START Supplied data
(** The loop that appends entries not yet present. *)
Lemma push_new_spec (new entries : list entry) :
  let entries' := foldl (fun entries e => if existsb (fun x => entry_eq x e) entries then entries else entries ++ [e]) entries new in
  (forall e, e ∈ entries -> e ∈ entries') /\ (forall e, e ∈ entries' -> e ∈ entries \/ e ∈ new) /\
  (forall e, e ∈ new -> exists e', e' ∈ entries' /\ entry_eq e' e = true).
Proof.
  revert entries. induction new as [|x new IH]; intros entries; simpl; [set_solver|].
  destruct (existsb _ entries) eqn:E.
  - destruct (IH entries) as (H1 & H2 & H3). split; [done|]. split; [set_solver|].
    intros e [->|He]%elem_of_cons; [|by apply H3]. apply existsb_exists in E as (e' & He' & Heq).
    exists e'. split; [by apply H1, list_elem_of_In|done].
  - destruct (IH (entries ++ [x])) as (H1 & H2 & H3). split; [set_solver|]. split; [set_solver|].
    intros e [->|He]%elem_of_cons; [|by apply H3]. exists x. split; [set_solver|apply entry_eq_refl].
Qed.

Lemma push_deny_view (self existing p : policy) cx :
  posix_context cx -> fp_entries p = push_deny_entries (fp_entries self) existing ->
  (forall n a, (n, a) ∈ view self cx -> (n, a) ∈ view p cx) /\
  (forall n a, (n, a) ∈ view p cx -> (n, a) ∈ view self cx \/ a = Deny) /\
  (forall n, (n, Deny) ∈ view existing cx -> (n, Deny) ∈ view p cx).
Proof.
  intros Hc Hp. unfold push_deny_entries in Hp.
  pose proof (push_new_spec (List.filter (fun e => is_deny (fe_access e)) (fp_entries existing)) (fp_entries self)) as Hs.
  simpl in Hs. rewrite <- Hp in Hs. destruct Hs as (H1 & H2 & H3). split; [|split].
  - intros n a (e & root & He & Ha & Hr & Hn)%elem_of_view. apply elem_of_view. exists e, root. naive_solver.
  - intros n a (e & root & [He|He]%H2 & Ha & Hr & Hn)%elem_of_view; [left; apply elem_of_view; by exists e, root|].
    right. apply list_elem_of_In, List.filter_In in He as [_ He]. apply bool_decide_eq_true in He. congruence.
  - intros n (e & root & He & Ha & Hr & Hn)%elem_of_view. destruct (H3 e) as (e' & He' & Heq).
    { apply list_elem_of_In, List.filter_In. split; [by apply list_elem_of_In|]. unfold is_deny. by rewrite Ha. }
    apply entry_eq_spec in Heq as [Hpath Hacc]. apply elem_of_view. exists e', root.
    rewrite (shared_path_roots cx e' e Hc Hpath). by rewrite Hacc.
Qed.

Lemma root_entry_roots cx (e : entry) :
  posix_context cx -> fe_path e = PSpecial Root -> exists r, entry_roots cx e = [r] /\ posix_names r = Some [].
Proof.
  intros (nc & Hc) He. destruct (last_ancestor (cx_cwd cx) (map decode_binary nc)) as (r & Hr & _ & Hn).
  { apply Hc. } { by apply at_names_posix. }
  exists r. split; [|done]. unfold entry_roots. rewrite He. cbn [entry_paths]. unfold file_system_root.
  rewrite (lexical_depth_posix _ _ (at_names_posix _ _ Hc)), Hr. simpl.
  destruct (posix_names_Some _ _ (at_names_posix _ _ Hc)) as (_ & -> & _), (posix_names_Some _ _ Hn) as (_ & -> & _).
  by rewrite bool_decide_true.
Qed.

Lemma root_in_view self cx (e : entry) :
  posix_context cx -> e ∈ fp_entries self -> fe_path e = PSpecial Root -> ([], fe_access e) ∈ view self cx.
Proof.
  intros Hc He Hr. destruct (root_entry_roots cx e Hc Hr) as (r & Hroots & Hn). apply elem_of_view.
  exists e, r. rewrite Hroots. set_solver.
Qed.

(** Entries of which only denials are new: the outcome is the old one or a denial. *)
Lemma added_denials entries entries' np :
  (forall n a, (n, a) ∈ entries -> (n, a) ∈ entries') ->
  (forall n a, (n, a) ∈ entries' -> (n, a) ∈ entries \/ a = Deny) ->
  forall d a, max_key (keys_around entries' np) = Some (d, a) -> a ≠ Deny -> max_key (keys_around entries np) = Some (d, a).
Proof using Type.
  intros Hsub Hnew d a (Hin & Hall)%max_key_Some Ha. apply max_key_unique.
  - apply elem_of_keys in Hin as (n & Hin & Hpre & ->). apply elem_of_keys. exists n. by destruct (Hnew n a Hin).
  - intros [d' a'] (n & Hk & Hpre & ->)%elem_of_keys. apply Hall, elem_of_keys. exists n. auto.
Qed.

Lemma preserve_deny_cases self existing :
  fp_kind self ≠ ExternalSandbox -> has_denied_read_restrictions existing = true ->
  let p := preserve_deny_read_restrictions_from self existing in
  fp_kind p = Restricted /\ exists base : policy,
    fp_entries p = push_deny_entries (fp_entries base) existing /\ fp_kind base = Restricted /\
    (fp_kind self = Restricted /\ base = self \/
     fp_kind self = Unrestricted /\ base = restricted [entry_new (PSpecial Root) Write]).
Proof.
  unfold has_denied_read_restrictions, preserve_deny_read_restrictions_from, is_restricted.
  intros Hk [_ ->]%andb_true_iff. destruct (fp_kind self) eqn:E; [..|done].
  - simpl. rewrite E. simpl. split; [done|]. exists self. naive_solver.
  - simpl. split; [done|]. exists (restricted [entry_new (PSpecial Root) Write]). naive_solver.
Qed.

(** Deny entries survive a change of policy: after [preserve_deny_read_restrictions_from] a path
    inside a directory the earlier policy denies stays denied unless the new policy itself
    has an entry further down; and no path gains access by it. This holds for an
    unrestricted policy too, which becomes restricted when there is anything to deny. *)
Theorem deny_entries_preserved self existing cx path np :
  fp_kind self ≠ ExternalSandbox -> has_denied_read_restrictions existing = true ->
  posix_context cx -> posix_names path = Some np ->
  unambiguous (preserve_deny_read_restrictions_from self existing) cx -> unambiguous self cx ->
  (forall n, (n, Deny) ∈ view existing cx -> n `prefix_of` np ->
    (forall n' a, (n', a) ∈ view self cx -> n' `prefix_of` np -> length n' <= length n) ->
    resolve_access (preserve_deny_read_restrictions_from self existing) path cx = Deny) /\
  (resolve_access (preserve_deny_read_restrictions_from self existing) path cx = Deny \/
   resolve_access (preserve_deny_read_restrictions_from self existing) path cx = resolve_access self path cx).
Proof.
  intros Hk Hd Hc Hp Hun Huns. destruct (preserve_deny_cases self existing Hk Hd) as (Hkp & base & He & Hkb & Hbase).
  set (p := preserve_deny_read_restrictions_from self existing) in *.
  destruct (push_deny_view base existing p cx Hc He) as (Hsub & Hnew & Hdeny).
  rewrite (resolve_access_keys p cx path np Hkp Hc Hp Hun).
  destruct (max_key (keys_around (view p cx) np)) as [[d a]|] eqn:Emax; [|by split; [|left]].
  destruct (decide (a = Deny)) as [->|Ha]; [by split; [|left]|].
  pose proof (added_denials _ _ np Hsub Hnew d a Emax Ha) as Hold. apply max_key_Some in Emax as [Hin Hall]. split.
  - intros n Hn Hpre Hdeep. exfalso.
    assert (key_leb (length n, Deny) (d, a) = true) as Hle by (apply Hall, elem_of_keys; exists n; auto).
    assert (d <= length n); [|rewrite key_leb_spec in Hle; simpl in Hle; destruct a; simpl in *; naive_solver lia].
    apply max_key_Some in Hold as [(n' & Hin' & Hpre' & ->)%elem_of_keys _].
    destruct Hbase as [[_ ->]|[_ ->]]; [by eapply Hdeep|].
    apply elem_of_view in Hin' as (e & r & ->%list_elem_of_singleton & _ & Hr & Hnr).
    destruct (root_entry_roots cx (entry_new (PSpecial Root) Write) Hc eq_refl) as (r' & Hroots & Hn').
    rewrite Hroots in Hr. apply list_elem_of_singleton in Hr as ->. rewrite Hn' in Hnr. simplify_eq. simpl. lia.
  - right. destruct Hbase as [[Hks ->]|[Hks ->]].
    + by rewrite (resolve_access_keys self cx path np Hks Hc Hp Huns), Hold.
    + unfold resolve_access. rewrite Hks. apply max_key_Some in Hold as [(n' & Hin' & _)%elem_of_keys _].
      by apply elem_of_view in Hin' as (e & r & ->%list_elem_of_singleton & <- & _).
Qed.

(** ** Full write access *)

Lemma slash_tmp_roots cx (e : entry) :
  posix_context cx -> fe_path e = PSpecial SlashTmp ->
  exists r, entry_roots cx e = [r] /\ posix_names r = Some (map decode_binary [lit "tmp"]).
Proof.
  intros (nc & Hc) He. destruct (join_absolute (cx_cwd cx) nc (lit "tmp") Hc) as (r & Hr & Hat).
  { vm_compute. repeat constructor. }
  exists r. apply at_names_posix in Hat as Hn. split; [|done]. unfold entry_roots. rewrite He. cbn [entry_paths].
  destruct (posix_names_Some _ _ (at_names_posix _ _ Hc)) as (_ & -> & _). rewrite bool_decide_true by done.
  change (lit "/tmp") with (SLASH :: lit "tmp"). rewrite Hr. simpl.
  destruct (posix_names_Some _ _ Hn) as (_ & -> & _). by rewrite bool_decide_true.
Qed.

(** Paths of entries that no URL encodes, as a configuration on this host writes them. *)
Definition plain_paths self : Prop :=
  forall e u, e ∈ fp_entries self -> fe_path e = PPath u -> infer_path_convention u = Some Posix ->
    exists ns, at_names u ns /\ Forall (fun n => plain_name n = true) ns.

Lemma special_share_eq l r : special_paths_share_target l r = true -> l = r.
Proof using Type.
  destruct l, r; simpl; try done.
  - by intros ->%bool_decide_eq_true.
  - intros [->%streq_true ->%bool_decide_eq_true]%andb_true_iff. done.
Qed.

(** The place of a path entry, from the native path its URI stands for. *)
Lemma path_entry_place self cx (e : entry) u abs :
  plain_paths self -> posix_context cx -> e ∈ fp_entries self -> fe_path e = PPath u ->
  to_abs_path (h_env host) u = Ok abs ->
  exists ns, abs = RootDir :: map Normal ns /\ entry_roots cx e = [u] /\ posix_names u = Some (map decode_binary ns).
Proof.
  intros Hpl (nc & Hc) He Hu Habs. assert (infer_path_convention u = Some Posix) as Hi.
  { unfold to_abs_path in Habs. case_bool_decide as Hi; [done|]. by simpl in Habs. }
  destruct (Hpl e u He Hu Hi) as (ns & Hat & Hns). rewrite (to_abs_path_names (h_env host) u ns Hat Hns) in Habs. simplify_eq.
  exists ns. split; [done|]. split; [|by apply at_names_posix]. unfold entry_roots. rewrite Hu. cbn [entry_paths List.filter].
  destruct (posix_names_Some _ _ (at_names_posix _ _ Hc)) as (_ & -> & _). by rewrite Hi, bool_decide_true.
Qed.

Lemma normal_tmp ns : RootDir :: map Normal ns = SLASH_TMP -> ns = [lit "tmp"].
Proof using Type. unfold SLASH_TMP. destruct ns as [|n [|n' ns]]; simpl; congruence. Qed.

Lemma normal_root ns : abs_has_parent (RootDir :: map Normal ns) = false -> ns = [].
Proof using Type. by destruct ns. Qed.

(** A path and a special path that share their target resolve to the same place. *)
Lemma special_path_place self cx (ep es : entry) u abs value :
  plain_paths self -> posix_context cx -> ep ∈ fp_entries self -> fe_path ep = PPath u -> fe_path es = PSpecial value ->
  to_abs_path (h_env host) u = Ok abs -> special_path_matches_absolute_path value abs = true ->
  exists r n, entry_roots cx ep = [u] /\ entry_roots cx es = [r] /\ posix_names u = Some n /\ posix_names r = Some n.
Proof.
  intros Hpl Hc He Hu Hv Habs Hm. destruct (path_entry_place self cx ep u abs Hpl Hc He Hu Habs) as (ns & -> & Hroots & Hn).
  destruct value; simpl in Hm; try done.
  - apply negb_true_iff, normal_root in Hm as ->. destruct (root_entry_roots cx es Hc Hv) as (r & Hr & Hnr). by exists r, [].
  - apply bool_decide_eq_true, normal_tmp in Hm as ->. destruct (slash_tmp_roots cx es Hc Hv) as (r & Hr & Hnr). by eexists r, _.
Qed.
END Supplied data
[Work request]
All lines above from the one holding "Lemma normal_tmp ns" to the one holding "Lemma normal_root ns", inclusive, are to be copied exactly; no other line is wanted.

[Answer section]
Lemma normal_tmp ns : RootDir :: map Normal ns = SLASH_TMP -> ns = [lit "tmp"].
Proof using Type. unfold SLASH_TMP. destruct ns as [|n [|n' ns]]; simpl; congruence. Qed.

Lemma normal_root ns : abs_has_parent (RootDir :: map Normal ns) = false -> ns = [].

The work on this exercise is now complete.